5) Direitos trabalhistas quebram empresas
“A Justiça do Trabalho nem deveria existir”, declarou o presidente da Câmara dos Deputados, deputado Rodrigo Maia (DEM-RJ), no mês passado. Essa declaração, verdadeiro ataque a instituições que prezam (ou pelo menos deveriam prezar) pelos direitos de quem trabalha, pode ser compreendida como parte de um projeto de fragilização das relações trabalhistas no país. Esse cenário tende a se agravar com a aprovação da terceirização irrestrita das atividades de uma empresa. A justificativa da base de Temer é de que o “excesso” de garantias trabalhistas é responsável por quebrar as empresas.
A professora Maria Aparecida da Cruz Bridi rebate esse discurso. “Elas [as empresas] vão à falência porque estão no jogo competitivo do mercado capitalista de tendência monopolista. Os deputados esquecem de uma regrinha básica dentro do capitalismo, que é o fato de que neste sistema não há espaço para todos. Atribuir [essa culpa] ao direito do trabalho é mais um discurso fácil e que não se sustenta pela pesquisa empírica”, contesta.
A socióloga alerta que a responsabilidade pelo desemprego é do desmonte de setores produtivos, recuo de determinadas políticas econômicas e de programas de infraestrutura geradores de emprego. Além disso, ela ressalta que a combinação da crise econômica mundial com a crise política que se estabeleceu com a destituição de Dilma Rousseff tem sua parcela de culpa na geração do desemprego.

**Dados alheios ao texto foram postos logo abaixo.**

(* ===== verification/NodeExamples.v ===== *)
(** * Storage nodes on concrete inputs

    Witnesses of the node's theorems, and runs of the node that show some of its
    peculiarities: a re-upload that makes a blob old, a deletion whose failing
    statement strands a thumbnail, a blob without owners that stays, and a
    mirrored blob beyond the size limit. *)

From S2P Require Import Prelude Js Http Nip98 Bud11 World Servers NodeRules NodeDb NodeApi NodeMirror NodePrune NodeFacts NodeMirrorFacts NodeReports NodeAdmin NodeAdminFacts NodeMedia NodeMediaFacts NodeList NodeSystem NodeServe NodeDeploy NodeServer NodeRefines NodePruneFacts.

(** ** Libraries reduced to a few inputs *)

Definition ha : string := "aaaaaaaaaaaaaaaaaaaaaaaaaaaaaaaaaaaaaaaaaaaaaaaaaaaaaaaaaaaaaaaa".
Definition hb : string := "bbbbbbbbbbbbbbbbbbbbbbbbbbbbbbbbbbbbbbbbbbbbbbbbbbbbbbbbbbbbbbbb".

(** A token of bob for uploading "abc" anywhere. *)
Definition untagged : Event :=
  {| ev_id := "f"; ev_pubkey := "bob"; ev_created_at := num_Z 1000; ev_kind := num_Z 24242;
     ev_tags := [["t"; "upload"]; ["expiration"; "9000000"]; ["x"; ha]]; ev_content := ""; ev_sig := "" |}.

(** A token for uploading "abc", valid for the server it names. *)
Definition tagged : Event :=
  {| ev_id := "e"; ev_pubkey := "alice"; ev_created_at := num_Z 1000; ev_kind := num_Z 24242;
     ev_tags := [["t"; "upload"]; ["expiration"; "2000"]; ["x"; ha]; ["server"; "https://cdn.example.com"]];
     ev_content := ""; ev_sig := "" |}.

#[local] Instance fewHashes : Nostr := {|
  secretKey := string;
  decodeEvent := fun s => if String.eqb s "tok" then Some tagged else None;
  encodeEvent := fun e => ev_id e;
  verifyEvent := fun _ => true;
  finalizeEvent := fun t sk =>
    {| ev_id := ""; ev_pubkey := sk; ev_created_at := num_Z (tm_created_at t); ev_kind := num_Z (tm_kind t);
       ev_tags := tm_tags t; ev_content := tm_content t; ev_sig := "" |};
  getPublicKey := fun sk => sk;
  npubEncode := fun pk => "npub1" +:+ pk;
  nsecDecode := fun s => Some s;
  keyFromHex := fun s => s;
  sha256 := fun s => if String.eqb s "abc" then ha else hb;
  stringify := fun _ => "[]"
|}.
#[local] Instance fewMimes : NodeLib := {|
  JSON_parse := fun _ => None;
  extFromMime := fun m => if String.eqb m "image/png" then Some "png" else None;
  decodeAuth := fun s => if String.eqb s "tok" then Some tagged
                         else if String.eqb s "bob" then Some untagged else None;
  newURL := fun s => if String.eqb s "https://cdn.example.com" then Some ("https:", "cdn.example.com") else None;
  sharpMetadata := fun _ => None;
  ffprobe := fun _ => None;
  chop := fun s => [s]
|}.
#[local] Instance noReports : ReportLib := {| verifyJson := fun _ => true; seq_after_ignore := fun s => s |}.
(** sharp turns one image into another and refuses everything else. *)
#[local] Instance fewTools : MediaLib := {|
  typeByExtension := fun e => if String.eqb e "png" then Some "image/png" else None;
  fileTypeFromBuffer := fun _ => Some "image/png";
  sharp := fun _ x => if String.eqb x "abc" then Ok "xyz" else Throw "unsupported image format";
  ffmpegTranscode := fun _ _ => None;
  ffmpegFrame := fun _ _ => None
|}.
#[local] Instance fewLaws : NodeLaws.
Proof.
  split.
  - intros s. unfold sha256, fewHashes. by case_match.
  - done.
Qed.

Definition two_strings (s : string) : Prop := s = "abc" \/ s = "xyz".
Lemma two_strings_differ a b : two_strings a -> two_strings b -> sha256 a = sha256 b -> a = b.
Proof. intros [-> | ->] [-> | ->] E; try done; vm_compute in E; discriminate. Qed.

(** ** Configurations and requests *)

Definition media_with (enabled sameFs : bool) : MConfig :=
  {| mc_enabled := enabled; mc_requireAuth := false; mc_maxSize := 1000;
     mc_image := {| io_quality := 90; io_progressive := true; io_maxWidth := 1920; io_maxHeight := 1080;
                    io_outputFormat := "png"; io_keepExif := false; io_fps := 30 |};
     mc_video := {| vo_quality := 90; vo_maxHeight := 1080; vo_maxFps := 30; vo_format := "mp4";
                    vo_audioCodec := "aac"; vo_videoCodec := "libx264" |};
     mc_thumbnail := {| th_enabled := false; th_quality := 80; th_maxWidth := 512; th_maxHeight := 512;
                        th_outputFormat := "webp"; th_videoSeek := num_Z 1 |};
     mc_sameFs := sameFs |}.
Definition media_off : MConfig := media_with false true.

Definition cfg_deployed : NConfig :=
  {| cf_publicDomain := ""; cf_uploadEnabled := true; cf_uploadRequireAuth := false; cf_maxSize := 1000;
     cf_requirePubkeyInRule := false; cf_mirrorEnabled := false; cf_mirrorRequireAuth := false; cf_reportEnabled := false;
     cf_deleteRequireAuth := false; cf_listEnabled := false;
     cf_listRequireAuth := false; cf_allowListOthers := false; cf_rules := []; cf_removeWhenNoOwners := true;
     cf_media := media_off |}.
Lemma cfg_deployed_ok : deployed cfg_deployed.
Proof. done. Qed.

Definition req0 : NReq :=
  {| nq_authorization := None; nq_host := Some "10.0.0.1:3000"; nq_head := false; nq_filename := "upload";
     nq_contentLength := Some "3"; nq_contentType := Some "application/octet-stream"; nq_xSha256 := Some ha;
     nq_xContentType := None; nq_xContentLength := None; nq_ifNoneMatch := None; nq_range := None;
     nq_limit := None; nq_since := None; nq_until := None; nq_cursor := None; nq_forwardedProto := None;
     nq_forwarded := None; nq_urlProtocol := "http:"; nq_urlHost := "10.0.0.1:3000";
     nq_body := Some (["a"; "bc"], false); nq_poolAvailable := true; nq_dispatched := true; nq_ulid := "01" |}.
Definition put_with (auth type x : option string) (body : string) : NReq :=
  {| nq_authorization := auth; nq_host := Some "10.0.0.1:3000"; nq_head := false; nq_filename := "upload";
     nq_contentLength := Some "3"; nq_contentType := type; nq_xSha256 := x;
     nq_xContentType := None; nq_xContentLength := None; nq_ifNoneMatch := None; nq_range := None;
     nq_limit := None; nq_since := None; nq_until := None; nq_cursor := None; nq_forwardedProto := None;
     nq_forwarded := None; nq_urlProtocol := "http:"; nq_urlHost := "10.0.0.1:3000";
     nq_body := Some ([body], false); nq_poolAvailable := true; nq_dispatched := true; nq_ulid := "02" |}.
Definition get_with (name : string) (range : option string) : NReq :=
  {| nq_authorization := None; nq_host := None; nq_head := false; nq_filename := name;
     nq_contentLength := None; nq_contentType := None; nq_xSha256 := None;
     nq_xContentType := None; nq_xContentLength := None; nq_ifNoneMatch := None; nq_range := range;
     nq_limit := None; nq_since := None; nq_until := None; nq_cursor := None; nq_forwardedProto := None;
     nq_forwarded := None; nq_urlProtocol := "http:"; nq_urlHost := "10.0.0.1:3000";
     nq_body := None; nq_poolAvailable := true; nq_dispatched := true; nq_ulid := "03" |}.

Definition empty_node : Node :=
  {| nd_db := {| t_blobs := ∅; t_owners := ∅; t_accessed := ∅; t_derivatives := ∅; t_thumbnails := ∅;
                 t_reports := []; t_report_seq := 0 |};
     nd_files := ∅; nd_tmp := ∅; nd_faults := [] |}.

Lemma empty_node_ok : node_ok two_strings empty_node.
Proof. split; simpl; intros *; by rewrite ?lookup_empty, ?elem_of_empty. Qed.
Lemma empty_unthumbed : unthumbed (nd_db empty_node).
Proof. split; [done|]. intros h r. simpl. by rewrite lookup_empty. Qed.

Lemma body_abc : body_ok two_strings req0.
Proof. intros chunks [= <-]. by left. Qed.

(** ** Witnesses *)

(** Two uploads, a prune cycle, a download and a deletion, some of them with
    failing statements. *)
Definition busy : list node_req :=
  [{| no_now := 10; no_faults := []; no_op := PutOp (put_with None (Some "image/png") None "xyz") |};
   {| no_now := 20; no_faults := [false; true]; no_op := PruneOp |};
   {| no_now := 30; no_faults := [false; true]; no_op := BlobOp (get_with ha None) |};
   {| no_now := 40; no_faults := [false; false; true]; no_op := DeleteOp (get_with hb None) |}].

Lemma busy_ok : Forall (op_ok cfg_deployed two_strings true) busy.
Proof.
  unfold busy. rewrite !Forall_cons. unfold op_ok; simpl. split_and!; try done; [|by left].
  intros chunks [= <-]. by right.
Qed.

Definition stored : Node := (serve_put cfg_deployed 5 req0 empty_node).2.

Lemma stored_ok : node_ok two_strings stored.
Proof.
  assert (inv two_strings true empty_node) as Hi by (split; [apply empty_node_ok|done]).
  apply (dkeeps_with_auth cfg_deployed (inv two_strings true) 5 req0
    (fun ctx => putUpload 5 cfg_deployed ctx req0)); [|done].
  intros ctx. apply putUpload_inv; [apply two_strings_differ|apply body_abc].
Qed.

Lemma download_exact_witness :
  exists data, sha256 data = ha /\
    (blobRoute false 50 (get_with (ha +:+ ".png") None) stored).1 =
      Ok (Some (NRes 200 {| bb_type := "application/octet-stream";
                            bb_length := Z.of_nat (String.length data);
                            bb_contentRange := None; bb_bytes := data |})).
Proof.
  pose proof (download_exact two_strings false 50 (get_with (ha +:+ ".png") None) ha stored
    stored_ok I eq_refl eq_refl eq_refl) as HD.
  replace (t_blobs (nd_db stored) !! ha)
    with (Some {| r_size := 3; r_type := None; r_uploaded := 5; r_nip94 := None |}) in HD by (vm_compute; reflexivity).
  exact HD.
Defined.

Example range_served :
  (blobRoute false 50 (get_with ha (Some "bytes=1-")) stored).1 =
    Ok (Some (NRes 206 {| bb_type := "application/octet-stream"; bb_length := 2;
                          bb_contentRange := Some (1, 2, 3); bb_bytes := "bc" |})) /\
  (blobRoute true 50 (get_with ha (Some "bytes=-1")) stored).1 =
    Ok (Some (NRes 206 {| bb_type := "application/octet-stream"; bb_length := 1;
                          bb_contentRange := Some (2, 2, 3); bb_bytes := "c" |})) /\
  (** a range that ends past the last byte is refused *)
  (blobRoute true 50 (get_with ha (Some "bytes=1-9")) stored).1 = Ok (Some (NErr 416 "")).
Proof. vm_compute. repeat split. Qed.

Lemma upload_durable_witness :
  exists st d, serve_put cfg_deployed 5 req0 empty_node = (Ok (NRes st d), stored) /\
    exists body, (blobRoute true 99 (get_with ha None)
        (set_nd_faults [] (run_node cfg_deployed true busy stored))).1 = Ok (Some (NRes 200 body)) /\
      sha256 (bb_bytes body) = ha.
Proof.
  eexists _, _. split; [reflexivity|].
  refine (upload_durable cfg_deployed true cfg_deployed_ok two_strings 5 req0 _ _ empty_node stored busy 99
    (get_with ha None) two_strings_differ empty_node_ok empty_unthumbed body_abc eq_refl busy_ok _
    eq_refl eq_refl eq_refl eq_refl).
  unfold busy. rewrite !Forall_cons. split_and!; try exact I; [vm_compute; discriminate | constructor].
Defined.

Definition node_url : string := "http://10.0.0.1:3000".
Definition world_with (hashes : gset string) : World :=
  {| w_now := 0; w_db := {| Db.users := ∅; Db.blobs := []; Db.grants := ∅; Db.accounts := ∅;
       Db.notifications := []; Db.moderation := []; Db.members := ∅; Db.storages := ∅ |};
     w_nodes := {[node_url := hashes]}; w_registry := []; w_access := ∅; w_admins := ∅; w_replay := ∅;
     w_uploadLimiter := ∅; w_accountLimiter := ∅; w_adminLimiter := ∅; w_inflight := 0; w_faults := [] |}.

(** An upload to an empty node that succeeds, hence is the faultless call. *)
Lemma node_refines_witness :
  let (res, n') := serve_put cfg_deployed 5 req0 empty_node in
  exists resp, res = Ok resp /\
    simulates (put_upload node_url (sha256 "abc")) node_url (world_with ∅) (put_calm cfg_deployed 5 "abc" req0 empty_node)
      (succeeded resp) n' /\ succeeded resp = true /\ put_calm cfg_deployed 5 "abc" req0 empty_node.
Proof.
  assert (sim node_url (world_with ∅) empty_node) as Hs by (vm_compute; reflexivity).
  assert (proxy_put "abc" req0) as Hp.
  { split; [reflexivity..|]. exists ["a"; "bc"]. by split. }
  pose proof (proj1 (node_refines cfg_deployed true cfg_deployed_ok two_strings node_url (world_with ∅) empty_node 5
    Hs empty_node_ok empty_unthumbed) "abc" req0 Hp) as HR.
  assert (exists d n', serve_put cfg_deployed 5 req0 empty_node = (Ok (NRes 201 d), n')) as (d & n' & E).
  { eexists _, _. reflexivity. }
  rewrite E in *. destruct HR as (resp & Hr & HR). injection Hr as <-. eexists. split; [reflexivity|].
  split; [exact HR|]. split; [reflexivity|]. split; [by exists None|constructor|by split|vm_compute; discriminate].
Defined.

(** The token names the public server; the proxy accepts it, the node does not. *)
Lemma foreign_server_tag_witness :
  verifyAuthToken 1500 (Some "Nostr tok") Upload (Some ha) true = Ok "npub1alice" /\
  exists st reason, serve_put cfg_deployed 1500 (put_with (Some "Nostr tok") None (Some ha) "abc") empty_node =
    (Ok (NErr st reason), empty_node) /\ (st = 400 \/ st = 401).
Proof.
  split; [vm_compute; reflexivity|].
  apply (foreign_server_tag cfg_deployed 1500 (put_with (Some "Nostr tok") None (Some ha) "abc") "Nostr tok" tagged).
  - reflexivity.
  - reflexivity.
  - reflexivity.
  - exists ["server"; "https://cdn.example.com"]. split; [|reflexivity]. simpl. rewrite !elem_of_cons. tauto.
  - intros t Ht. simpl in Ht. rewrite !elem_of_cons, elem_of_nil in Ht.
    destruct Ht as [->|[->|[->|[->|[]]]]]; vm_compute; discriminate.
Defined.

(** ** A re-upload makes a blob old *)

Definition DAY : Z := 86400.
Definition cfg_rules : NConfig :=
  {| cf_publicDomain := ""; cf_uploadEnabled := true; cf_uploadRequireAuth := true; cf_maxSize := 1000;
     cf_requirePubkeyInRule := false; cf_mirrorEnabled := false; cf_mirrorRequireAuth := false; cf_reportEnabled := false;
     cf_deleteRequireAuth := true; cf_listEnabled := false;
     cf_listRequireAuth := false; cf_allowListOthers := false;
     cf_rules := [{| ru_type := "image/*"; ru_expiration := "30 days"; ru_pubkeys := None |}];
     cf_removeWhenNoOwners := false;
     cf_media := media_off |}.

6) O negociado sobre o legislado dá mais autonomia aos trabalhadores
A Reforma Trabalhista tem objetivos específicos: reduzir direitos dos trabalhadores e, dessa forma, diminuir os riscos e os custos das empresas, aumentando suas margens de lucro. Para alcançar a meta, o projeto defende que a negociação entre patrões e empregados valham mais que a própria legislação. As regras atuais só permitem isso nos casos em que a negociação garanta direitos a mais ao trabalhador. Mas o cenário desenhado pela reforma é bem diferente: se uma empresa tem a possibilidade de aumentar suas margens de lucro negociando salários menores e piores condições de trabalho, por quais motivo faria o contrário?
Especialistas defendem que uma negociação mais justa só seria possível com igualdade de poder entre os negociadores, algo que não é realidade no Brasil. Além disso, em um cenário de crise econômica e condições de vida precárias, a trabalhadoras e o trabalhadores podem se submeter à redução de direitos para preservar o emprego.